L’Europa produce appena l’8-9% delle emissioni globali. Le quali, da quando si è deciso di limitarle, crescono, producendo nuovi picchi nel consumo di carbone e petrolio. Questo avviene perché, nonostante si accrescano in percentuale le fonti rinnovabili, aumenta di continuo e di più anche il fabbisogno generale di quel Sud del mondo (pensiamo all’India) che emerge e che crede di avere uguale diritto al benessere. Non sarà l’Europa a fare la differenza, in questa grande corsa.

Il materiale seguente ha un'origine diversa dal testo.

(** X15. [on_train_start] empties the six validation recall means and
    nothing else.  A validation epoch end that follows it on the
    coordinator therefore leaves each of them with exactly the one value
    just computed, whatever the sanity-check run had put there. *)
Theorem train_start_discards_sanity_values d s scores n_seq n_vid
  v1 v2 v3 v4 v5 v6 :
  (exists s0,
     on_train_start s = (Ok tt, s0) /\
     (forall a, In a val_recalls -> metrics (self s0) a = []) /\
     (forall a, ~ In a val_recalls ->
        metrics (self s0) a = metrics (self s) a) /\
     same_setup (self s) (self s0) /\
     valid_step_outputs (self s0) = valid_step_outputs (self s) /\
     test_step_outputs (self s0) = test_step_outputs (self s) /\
     calls s0 = calls s) /\
  (is_global_zero (trainer (self s)) = true ->
   _compute_v2t_metrics compute_scores (self s)
     (Some (valid_step_outputs (self s))) None
     = Ok (Some (scores, n_seq, n_vid)) ->
   scores !! "M1-R1" = Some v1 -> scores !! "M1-R5" = Some v2 ->
   scores !! "M1-R10" = Some v3 -> scores !! "M2-R1" = Some v4 ->
   scores !! "M2-R5" = Some v5 -> scores !! "M2-R10" = Some v6 ->
   exists s',
     bind on_train_start
       (fun _ => on_validation_epoch_end compute_scores d) s = (Ok tt, s') /\
     map (metrics (self s')) val_recalls
     = [[v1]; [v2]; [v3]; [v4]; [v5]; [v6]]).
Proof.
  split.
  - eexists. split; [reflexivity|]. cbn [self calls].
    split; [|split; [|split; [repeat split|repeat split]]].
    + intros a Ha. unfold val_recalls in Ha. cbn [In] in Ha.
      destruct Ha as [<-|[<-|[<-|[<-|[<-|[<-|[]]]]]]]; reflexivity.
    + intros a Ha. destruct a; try reflexivity; exfalso; apply Ha; cbn; tauto.
  - intros Hz Hc H1 H2 H3 H4 H5 H6. unfold bind at 1.
    change (on_train_start s) with
      (Ok tt,
       {| self :=
            set_metrics
              (cleared val_m2_recall_at_10
                 (cleared val_m2_recall_at_5
                    (cleared val_m2_recall_at_1
                       (cleared val_m1_recall_at_10
                          (cleared val_m1_recall_at_5
                             (cleared val_m1_recall_at_1
                                (metrics (self s))))))))
              (self s);
          calls := calls s |}).
    cbv beta iota.
    match goal with
    | |- context [on_validation_epoch_end _ d ?s1] =>
        rewrite (validation_epoch_end_ok compute_scores d s1 scores
                   n_seq n_vid v1 v2 v3 v4 v5 v6 Hz Hc H1 H2 H3 H4 H5 H6)
    end.
    eexists. split; reflexivity.
Qed.

End EpochEndMore.

(** ** More on the optimizer construction *)

Section OptimizerMore.
Context {Row P : Type}.
Implicit Types (s : State Row P) (po : list (string * P)).

(** X16. With zero gradient-accumulation steps the construction raises
    [ZeroDivisionError] at the step count, before the model is unwrapped
    or any group is built: the module is left exactly as it was. *)
Theorem configure_optimizers_zero_accumulation s :
  TaskConfig.gradient_accumulation_steps (task_config (self s)) = 0%Z ->
  configure_optimizers s = (Raise ZeroDivisionError, s).
Proof.
  intros Hgas.
  unfold configure_optimizers, bind, get_self, lift.
  unfold num_train_optimization_steps, truediv. rewrite Hgas.
  destruct s as [me cl]. reflexivity.
Qed.

(** The construction, given the step count. *)
Lemma configure_optimizers_run s q :
  num_train_optimization_steps (task_config (self s)) = Ok q ->
  configure_optimizers s
  = (Ok (BertAdam.mk
           (optimizer_grouped_parameters
              (named_parameters_of (unwrap (model (self s))))
              (task_config (self s)))
           (TaskConfig.lr (task_config (self s)))
           (TaskConfig.warmup_proportion (task_config (self s)))
           "warmup_cosine" 0.9%Q 0.98%Q 1e-6%Q q weight_decay 1.0%Q),
     {| self := if hasattr_module (model (self s))
                then set_model (unwrap (model (self s))) (self s)
                else self s;
        calls := calls s |}).
Proof.
  intros Hq. unfold configure_optimizers, bind, get_self, lift, modify_self, ret.
  rewrite Hq. destruct s as [[c m t v te mt] cl]. destruct m; reflexivity.
Qed.

(** X17. Unwrapping comes first: for a wrapped model the groups are
    built from the network's own parameter names, never from the
    [module.]-prefixed ones; the optimizer is the one the bare network
    gets, the module holds the bare network afterwards, and constructing
    again gives the same optimizer and changes nothing more. *)
Theorem configure_optimizers_unwraps s (n : XCLIP Row P) :
  model (self s) = Wrapped n ->
  TaskConfig.gradient_accumulation_steps (task_config (self s)) <> 0%Z ->
  exists opt s',
    configure_optimizers s = (Ok opt, s') /\
    BertAdam.param_groups opt
      = optimizer_grouped_parameters (named_parameters n)
          (task_config (self s)) /\
    self s' = set_model (Bare n) (self s) /\
    calls s' = calls s /\
    configure_optimizers
      {| self := set_model (Bare n) (self s); calls := calls s |}
      = (Ok opt, s') /\
    configure_optimizers s' = (Ok opt, s').
Proof.
  intros Hm Hgas.
  destruct (configure_optimizers_ok s Hgas) as (opt0 & _ & _ & _ & _ & Hq).
  set (q := BertAdam.t_total opt0) in Hq. clearbody q. clear opt0.
  eexists _, _. split; [exact (configure_optimizers_run s q Hq)|].
  rewrite Hm. cbn [hasattr_module unwrap named_parameters_of].
  split; [reflexivity|]. split; [reflexivity|]. split; [reflexivity|].
  split.
  - rewrite (configure_optimizers_run _ q) by exact Hq.
    destruct s as [[c m t v te mt] cl]. reflexivity.
  - rewrite (configure_optimizers_run _ q) by exact Hq.
    destruct s as [[c m t v te mt] cl]. reflexivity.
Qed.

Lemma filter_sublist {A} (f : A -> bool) (l : list A) :
  sublist (List.filter f l) l.
Proof.
  induction l as [|a l IH]; simpl; [constructor|].
  destruct (f a); [now apply sublist_skip|now apply sublist_cons].
Qed.

(** X18. Every group lists its parameters in the model's enumeration
    order, and the four group sizes add up to the number of named
    parameters: no parameter is dropped, duplicated or reordered. *)
Theorem parameter_groups_keep_order po (c : TaskConfig.t) :
  let groups := optimizer_grouped_parameters po c in
  List.length groups = 4 /\
  Forall (fun g => sublist (ParamGroup.params g) (map snd po)) groups /\
  list_sum (map (fun g => List.length (ParamGroup.params g)) groups)
  = List.length po.
Proof.
  cbv zeta. split; [reflexivity|]. split.
  - unfold optimizer_grouped_parameters,
      decay_clip_param_tp, decay_noclip_param_tp,
      no_decay_clip_param_tp, no_decay_noclip_param_tp,
      decay_param_tp, no_decay_param_tp.
    repeat constructor; cbn [ParamGroup.params];
      change (map snd ?l) with (snd <$> l); apply fmap_sublist;
      (etransitivity; [apply filter_sublist|apply filter_sublist]).
  - pose proof (Permutation_length (four_groups_perm po)) as H.
    rewrite !length_app in H.
    unfold optimizer_grouped_parameters. cbn [map ParamGroup.params list_sum].
    rewrite !length_map. unfold list_sum. cbn [fold_right]. lia.
Qed.

End OptimizerMore.

(** Substring tests, spelled out. *)
Lemma prefix_spec (sub s : string) :
  String.prefix sub s = true <-> exists post, s = String.append sub post.
Proof.
  revert sub. induction s as [|c s IH]; intros [|a sub]; simpl.
  - split; [exists ""; reflexivity|reflexivity].
  - split; [discriminate|intros [post H]; discriminate].
  - split; [exists (String c s); reflexivity|reflexivity].
  - destruct (Ascii.ascii_dec a c) as [->|Hne].
    + rewrite IH. split; intros [post H]; exists post.
      * now rewrite H.
      * now injection H.
    + split; [discriminate|].
      intros [post H]. injection H as H1 _. now elim Hne.
Qed.

Lemma contains_spec (sub s : string) :
  contains sub s = true <->
  exists pre post, s = String.append pre (String.append sub post).
Proof.
  split.
  - induction s as [|c s IH].
    + cbn [contains]. rewrite orb_false_r. intros H. apply prefix_spec in H.
      destruct H as [post H]. exists "", post. exact H.
    + cbn [contains]. intros H. apply orb_true_iff in H.
      destruct H as [H|H].
      * apply prefix_spec in H. destruct H as [post H].
        exists "", post. exact H.
      * destruct (IH H) as (pre & post & ->).
        exists (String c pre), post. reflexivity.
  - intros (pre & post & ->). induction pre as [|c pre IH].
    + change (String.append "" (String.append sub post))
        with (String.append sub post).
      assert (Hp : String.prefix sub (String.append sub post) = true)
        by (apply prefix_spec; eauto).
      remember (String.append sub post) as t eqn:Et. clear Et.
      destruct t; cbn [contains]; now rewrite Hp.
    + change (String.append (String c pre) (String.append sub post))
        with (String c (String.append pre (String.append sub post))).
      cbn [contains]. rewrite IH. apply orb_true_r.
Qed.

Lemma string_append_assoc (a b c : string) :
  String.append (String.append a b) c = String.append a (String.append b c).
Proof.
  induction a as [|x a IH]; [reflexivity|].
  change (String x (String.append (String.append a b) c)
          = String x (String.append a (String.append b c))).
  now rewrite IH.
Qed.

Lemma contains_suffix_of_marker (front back s : string) :
  contains (String.append front back) s = true -> contains back s = true.
Proof.
  intros H. apply contains_spec in H. destruct H as (pre & post & ->).
  apply contains_spec. exists (String.append pre front), post.
  now rewrite !string_append_assoc.
Qed.

(** X19. The no-decay test is decided by two of its three markers: a
    name that contains [LayerNorm.bias] contains [bias], so a parameter
    is excluded from weight decay exactly when its name contains [bias]
    or [LayerNorm.weight]. *)
Theorem no_decay_two_markers (n : string) :
  any_in no_decay n
  = contains "bias" n || contains "LayerNorm.weight" n.
Proof.
  unfold any_in, no_decay. cbn [existsb]. rewrite orb_false_r.
  destruct (contains "LayerNorm.bias" n) eqn:E; [|reflexivity].
  now rewrite (contains_suffix_of_marker "LayerNorm." "bias" n E).
Qed.

(** X20. When the accumulation step count is positive and divides
    [train_data_size + gradient_accumulation_steps - 1], the step count
    handed to the optimizer is exactly the intended ceiling-division
    count times the epoch count, an integer; with an accumulation step
    count of 1 it is [train_data_size * epochs].  The statement is kept
    to quotients, epoch counts and products of at most 2^53 in absolute
    value, the range in which every intermediate value of the float
    computation is exact. *)
Theorem optimization_steps_exact_when_divisible (c : TaskConfig.t) :
  let a := (TaskConfig.train_data_size c
            + TaskConfig.gradient_accumulation_steps c - 1)%Z in
  let b := TaskConfig.gradient_accumulation_steps c in
  (0 < b)%Z ->
  (b | a)%Z ->
  (Z.abs (a / b) <= 2 ^ 53)%Z ->
  (Z.abs (TaskConfig.epochs c) <= 2 ^ 53)%Z ->
  (Z.abs (a / b * TaskConfig.epochs c) <= 2 ^ 53)%Z ->
  exists q,
    num_train_optimization_steps c = Ok q /\
    (q == inject_Z (spec_total_steps c))%Q /\
    spec_total_steps c = (a / b * TaskConfig.epochs c)%Z /\
    (b = 1%Z ->
     spec_total_steps c
     = (TaskConfig.train_data_size c * TaskConfig.epochs c)%Z).
Proof.
  intros a b Hb Hdiv _ _ _.
  assert (Hspec : spec_total_steps c = (a / b * TaskConfig.epochs c)%Z).
  { unfold spec_total_steps. now rewrite <- (floor_idiom_is_ceiling _ _ Hb). }
  unfold num_train_optimization_steps, truediv. fold a. fold b.
  destruct (Z.eqb_spec b 0) as [E|_]; [lia|].
  eexists. split; [reflexivity|].
  assert (Hnz : ~ (inject_Z b == 0)%Q)
    by (intros Hb0; apply (inject_Z_injective b 0) in Hb0; lia).
  assert (Ha : a = (a / b * b)%Z).
  { apply Z.mod_divide in Hdiv; [|lia].
    pose proof (Z.div_mod a b) as Hdm. lia. }
  split; [|split; [exact Hspec|]].
  - rewrite Hspec, inject_Z_mult.
    rewrite Ha at 1. rewrite inject_Z_mult. field. exact Hnz.
  - intros H1. rewrite Hspec. unfold a. fold b. rewrite H1.
    rewrite Z.div_1_r. f_equal. lia.
Qed.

Si dice spesso che la via più diretta da un punto all’altro non è la linea retta. E in ogni caso il percorso più veloce non è sempre quello che ti porta alla meta. La politica è stata inventata proprio per perseguire il bene comune senza creare una coalizione di intessi «particolari» in grado di impedirlo. Tocca ai vertici europei, che tra l’altro l’anno prossimo cambieranno con le elezioni, e tocca ai governi nazionali fare in modo che l’indispensabile transizione ecologica non fallisca, trasformandosi in un aspro e inconcludente conflitto tra Stati, tra popoli, tra cittadini.